* _EXERCISE INSTRUCTIONS_
In the material below, identify each line bearing the word "start". Reproduce those lines.

* _DATA SHOWN_
(** * Common-emitter amplifier analysis: a shallow embedding

    The repository holds two copies of one analysis pipeline:
    [CommonEmitterAnalysis.py], a script that reads its inputs into
    module-level globals, prints every intermediate value and plots, and
    [CommonEmitterAnalysisApp.py], a Tk form whose [calculate] callback runs
    the same stages with explicit parameters and then fills the labels.

    Number model.  Every quantity of the program is a Python [float].  Here a
    float is an exact rational ([Q], compared with [==]): the arithmetic of
    the stages is embedded operator by operator, rounding, overflow and the
    non-finite floats are outside the model.  What Python does on a zero
    divisor is inside the model: [x / y] on floats raises
    [ZeroDivisionError], it never yields an infinity or a NaN. *)

From Stdlib Require Import QArith Qabs Qround Qminmax Lqa Qfield ZArith Lia List.
From stdpp Require Import base strings gmap.

Open Scope Q_scope.

(** ** Python primitives used by the two files *)

Module Py.

Inductive exn : Type :=
| ZeroDivisionError
| NameError (name : string).

(** Outcome of evaluating an expression or a call: a value, or an
    exception of type [E] on its way up. *)
Inductive res (E A : Type) : Type :=
| Ok (a : A)
| Raise (e : E).
Arguments Ok {E A} a.
Arguments Raise {E A} e.

#[global] Instance res_ret {E} : MRet (res E) := fun _ a => Ok a.
#[global] Instance res_bind {E} : MBind (res E) := fun _ _ f m =>
  match m with
  | Ok a => f a
  | Raise e => Raise e
  end.

(** Code that also acts on a store [S] (the terminal, the window): the
    store reached when an exception is raised is kept, as it is when a
    Python statement fails half-way through a sequence. *)
Definition st (S E A : Type) : Type := S -> S * res E A.

#[global] Instance st_ret {S E} : MRet (st S E) := fun _ a s => (s, Ok a).
#[global] Instance st_bind {S E} : MBind (st S E) := fun _ _ f m s =>
  match m s with
  | (s', Ok a) => f a s'
  | (s', Raise e) => (s', Raise e)
  end.

Definition lift {S E A} (r : res E A) : st S E A := fun s => (s, r).
Definition modify {S E} (f : S -> S) : st S E unit := fun s => (f s, Ok tt).

(** [x / y] on floats. *)
Definition truediv (x y : Q) : res exn Q :=
  if Qeq_bool y 0 then Raise ZeroDivisionError else Ok (x / y).

Definition lt (x y : Q) : bool := negb (Qle_bool y x).
Definition ge (x y : Q) : bool := Qle_bool y x.

(** [min(a, b)]: the first argument is kept unless the second is
    strictly smaller. *)
Definition min (a b : Q) : Q := if lt b a then b else a.

(** What [print] is given in the script. *)
Inductive value : Type :=
| Float (q : Q)
| Bool (b : bool)
| Str (s : string)
| FStr (before : string) (q : Q) (after : string).

End Py.

Import Py.

Notation "x // y" := (Py.truediv x y) (at level 40, left associativity).

(** ** numpy, in exact arithmetic *)

Module Np.

Definition indices (n : nat) : list Q :=
  map (fun i => inject_Z (Z.of_nat i)) (seq 0 n).

(** [np.linspace(start, stop)]: 50 samples, both ends included. *)
Definition linspace (start stop : Q) : list Q :=
  map (fun i => start + i * ((stop - start) / 49)) (indices 50).

(** [np.arange(start, stop, step)]: [ceil((stop - start)/step)] samples
    [start + i*step], none when that number is not positive.  The only
    call has a [step] that is a reciprocal, hence not zero. *)
Definition arange (start stop step : Q) : list Q :=
  map (fun i => start + i * step)
      (indices (Z.to_nat (Qceiling ((stop - start) / step)))).

(** A sample [amp * sin(2*pi*freq*t)], kept symbolic: its value is not a
    rational. *)
Record sine : Type := Sine { amp : Q; freq : Q; at_time : Q }.

End Np.

(** ** The stages *)

Inductive stage : Type :=
| StiffDivider_ | DCAnalysis_ | ACAnalysis_ | Qpoint_ | MPP_ | CurrentDrain_
| Power_ | DCLoadline_ | ACLoadline_ | Loadlineplot_ | Waveforms_.

(** An exception that left a stage: the innermost frame of the traceback
    and the exception. *)
Record traceback : Type := Traceback { frame : stage; exc : exn }.

Definition call {A} (f : stage) (r : res exn A) : res traceback A :=
  match r with
  | Ok a => Ok a
  | Raise e => Raise (Traceback f e)
  end.

(** The fourteen values read from the terminal or from the form. *)
Record InputRecord : Type := mkInput {
  VCC : Q; Beta : Q; RS : Q; R1 : Q; R2 : Q; RE1 : Q; RE2 : Q; RC : Q;
  RL : Q; Zg : Q; Vs : Q; VA : Q; Frequency : Q; Duration : Q }.

Record loadline_plot : Type := mkLoadlinePlot {
  xDC : list Q; yDC : list Q; xAC : list Q; yAC : list Q;
  xlim : Q * Q; ylim : Q * Q }.

Record waveform_plot : Type := mkWaveformPlot {
  t1 : list Q; a1 : list Np.sine; a2 : list Np.sine }.

(** *** CommonEmitterAnalysisApp.py *)

Module App.

Definition DCAnalysis (VCC Beta RS R1 R2 RE1 RE2 RC RL : Q)
  : res exn (Q * Q * Q * Q * Q) :=
  d ← R2 // (R2 + R1);
  let VB := VCC * d in
  let VE := VB - 0.7 in
  ICEQ ← VE // (RE1 + RE2);
  let VC := VCC - (ICEQ * RC) in
  let VCEQ := VC - VE in
  Ok (VB, VE, ICEQ, VC, VCEQ).

Definition ACAnalysis (ICEQ VCC Beta RS R1 R2 RE1 RE2 RC RL Zg Vs VA Frequency : Q)
  : res exn (Q * Q * Q * Q * Q * Q * Q * Q * Q) :=
  ro ← VA // ICEQ;
  re ← 0.025 // ICEQ;
  gC ← 1 // RC;
  gL ← 1 // RL;
  rc ← 1 // (gC + gL);
  let Zbase := (RE1 + re) * Beta in
  g1 ← 1 // R1;
  g2 ← 1 // R2;
  gb ← 1 // (Beta * (RE1 + re));
  p ← 1 // (g1 + g2 + gb);
  let Zin := RS + p in
  gC' ← 1 // RC;
  gL' ← 1 // RL;
  go ← 1 // ro;
  Zout ← 1 // (gC' + gL' + go);
  d ← Zin // (Zin + Zg + RS);
  let Vin := Vs * d in
  Av ← rc // (RE1 + re);
  let Vout := Av * Vin in
  Ok (ro, re, rc, Zbase, Zin, Zout, Vin, Av, Vout).

Definition Qpoint (VCC VE rc RC : Q) : res exn Q :=
  REop ← (VE * (RC + rc)) // (VCC - VE);
  Ok REop.

Definition MPP (VCEQ ICEQ rc : Q) : res exn Q :=
  let Mpp := Py.min (2 * (ICEQ * rc)) (2 * VCEQ) in
  Ok Mpp.

Definition CurrentDrain (VCC ICEQ R1 R2 : Q) : res exn (Q * Q) :=
  Ibias ← VCC // (R1 + R2);
  let IS := Ibias + ICEQ in
  Ok (Ibias, IS).

Definition Power (VCEQ ICEQ Mpp RL VCC IS : Q) : res exn (Q * Q * Q * Q) :=
  let PD := VCEQ * ICEQ in
  PL ← (Mpp ^ 2) // (8 * RL);
  let PS := VCC * IS in
  e ← PL // PS;
  let Efficiency := e * 100 in
  Ok (PD, PL, PS, Efficiency).

Definition DCLoadline (VCC VE RC : Q) : res exn (Q * Q) :=
  let VCEcutoff := VCC - VE in
  ICsaturation ← (VCC - VE) // RC;
  Ok (VCEcutoff, ICsaturation).

Definition ACLoadline (VCEQ ICEQ rc : Q) : res exn (Q * Q) :=
  let ACcutoff := VCEQ + (ICEQ * rc) in
  d ← VCEQ // rc;
  let ACsaturation := ICEQ + d in
  Ok (ACcutoff, ACsaturation).

(** [Loadlineplot] up to the point where the figure is complete; the
    figure is put on the window afterwards. *)
Definition Loadlineplot (VCEcutoff ICsaturation ACcutoff ACsaturation VCC rc : Q)
  : res exn loadline_plot :=
  let xDC := Np.linspace 0 VCEcutoff in
  let yDC := Np.linspace ICsaturation 0 in
  let xAC := Np.linspace ACcutoff 0 in
  let yAC := Np.linspace 0 ACsaturation in
  top ← VCC // rc;
  Ok (mkLoadlinePlot xDC yDC xAC yAC (0, VCC) (0, top)).

Definition Waveforms (Duration Frequency Vs Vout : Q) : res exn waveform_plot :=
  let T1 := Duration in
  let fs1 := 50 * Frequency in
  Ts1 ← 1 // fs1;
  let t1 := Np.arange 0 (T1 + Ts1) Ts1 in
  let a1 := map (Np.Sine Vs Frequency) t1 in
  let a2 := map (Np.Sine (-1 * Vout) Frequency) t1 in
  Ok (mkWaveformPlot t1 a1 a2).

(** The window: the text of the result labels (by name, the number each one
    shows; the six-decimal formatting is presentation) and the two
    embedded canvases. *)
Record gui : Type := mkGui {
  labels : gmap string Q;
  loadline_canvas : option loadline_plot;
  waveform_canvas : option waveform_plot }.

Definition config (name : string) (q : Q) : st gui traceback unit :=
  modify (fun w => mkGui (<[name := q]> (labels w))
                         (loadline_canvas w) (waveform_canvas w)).

Definition embed_loadline (p : loadline_plot) : st gui traceback unit :=
  modify (fun w => mkGui (labels w) (Some p) (waveform_canvas w)).

Definition embed_waveform (p : waveform_plot) : st gui traceback unit :=
  modify (fun w => mkGui (labels w) (loadline_canvas w) (Some p)).

Definition run {A} (f : stage) (r : res exn A) : st gui traceback A :=
  lift (call f r).

(** The callback of the Calculate button, on the fourteen entries already
    converted by [float]. *)
Definition calculate (i : InputRecord) : st gui traceback unit :=
  let '(mkInput VCC Beta RS R1 R2 RE1 RE2 RC RL Zg Vs VA Frequency Duration) := i in
  '(VB, VE, ICEQ, VC, VCEQ) ← run DCAnalysis_ (DCAnalysis VCC Beta RS R1 R2 RE1 RE2 RC RL);
  '(ro, re, rc, Zbase, Zin, Zout, Vin, Av, Vout) ←
    run ACAnalysis_ (ACAnalysis ICEQ VCC Beta RS R1 R2 RE1 RE2 RC RL Zg Vs VA Frequency);
  REop ← run Qpoint_ (Qpoint VCC VE rc RC);
  Mpp ← run MPP_ (MPP VCEQ ICEQ rc);
  '(Ibias, IS) ← run CurrentDrain_ (CurrentDrain VCC ICEQ R1 R2);
  '(PD, PL, PS, Efficiency) ← run Power_ (Power VCEQ ICEQ Mpp RL VCC IS);
  '(VCEcutoff, ICsaturation) ← run DCLoadline_ (DCLoadline VCC VE RC);
  '(ACcutoff, ACsaturation) ← run ACLoadline_ (ACLoadline VCEQ ICEQ rc);
  lp ← run Loadlineplot_ (Loadlineplot VCEcutoff ICsaturation ACcutoff ACsaturation VCC rc);
  embed_loadline lp;;
  wp ← run Waveforms_ (Waveforms Duration Frequency Vs Vout);
  embed_waveform wp;;
  config "VB" VB;; config "VE" VE;; config "ICEQ" ICEQ;; config "VC" VC;;
  config "VCEQ" VCEQ;; config "ro" ro;; config "re" re;; config "rc" rc;;
  config "Zbase" Zbase;; config "Zin" Zin;; config "Zout" Zout;;
  config "Vin" Vin;; config "Av" Av;; config "Vout" Vout;;
  config "REop" REop;; config "Mpp" Mpp;; config "Ibias" Ibias;;
  config "IS" IS;; config "PD" PD;; config "PL" PL;; config "PS" PS;;
  config "Efficiency" Efficiency;; config "VCEcutoff" VCEcutoff;;
  config "ICsaturation" ICsaturation;; config "ACcutoff" ACcutoff;;
  config "ACsaturation" ACsaturation.

(** The window before the first click: empty result labels, no canvas. *)
Definition fresh : gui := mkGui ∅ None None.

End App.

(** *** CommonEmitterAnalysis.py *)

Module Script.

(** What the run has put in front of the user so far, oldest first: the
    lines printed and the figures shown. *)
Inductive effect : Type :=
| Printed (v : value)
| ShownLoadline (p : loadline_plot)
| ShownWaveform (p : waveform_plot).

* _TASK OUTPUT_
(** [np.linspace(start, stop)]: 50 samples, both ends included. *)
Definition linspace (start stop : Q) : list Q :=
  map (fun i => start + i * ((stop - start) / 49)) (indices 50).
(** [np.arange(start, stop, step)]: [ceil((stop - start)/step)] samples
    [start + i*step], none when that number is not positive.  The only
Definition arange (start stop step : Q) : list Q :=
  map (fun i => start + i * step)
      (indices (Z.to_nat (Qceiling ((stop - start) / step)))).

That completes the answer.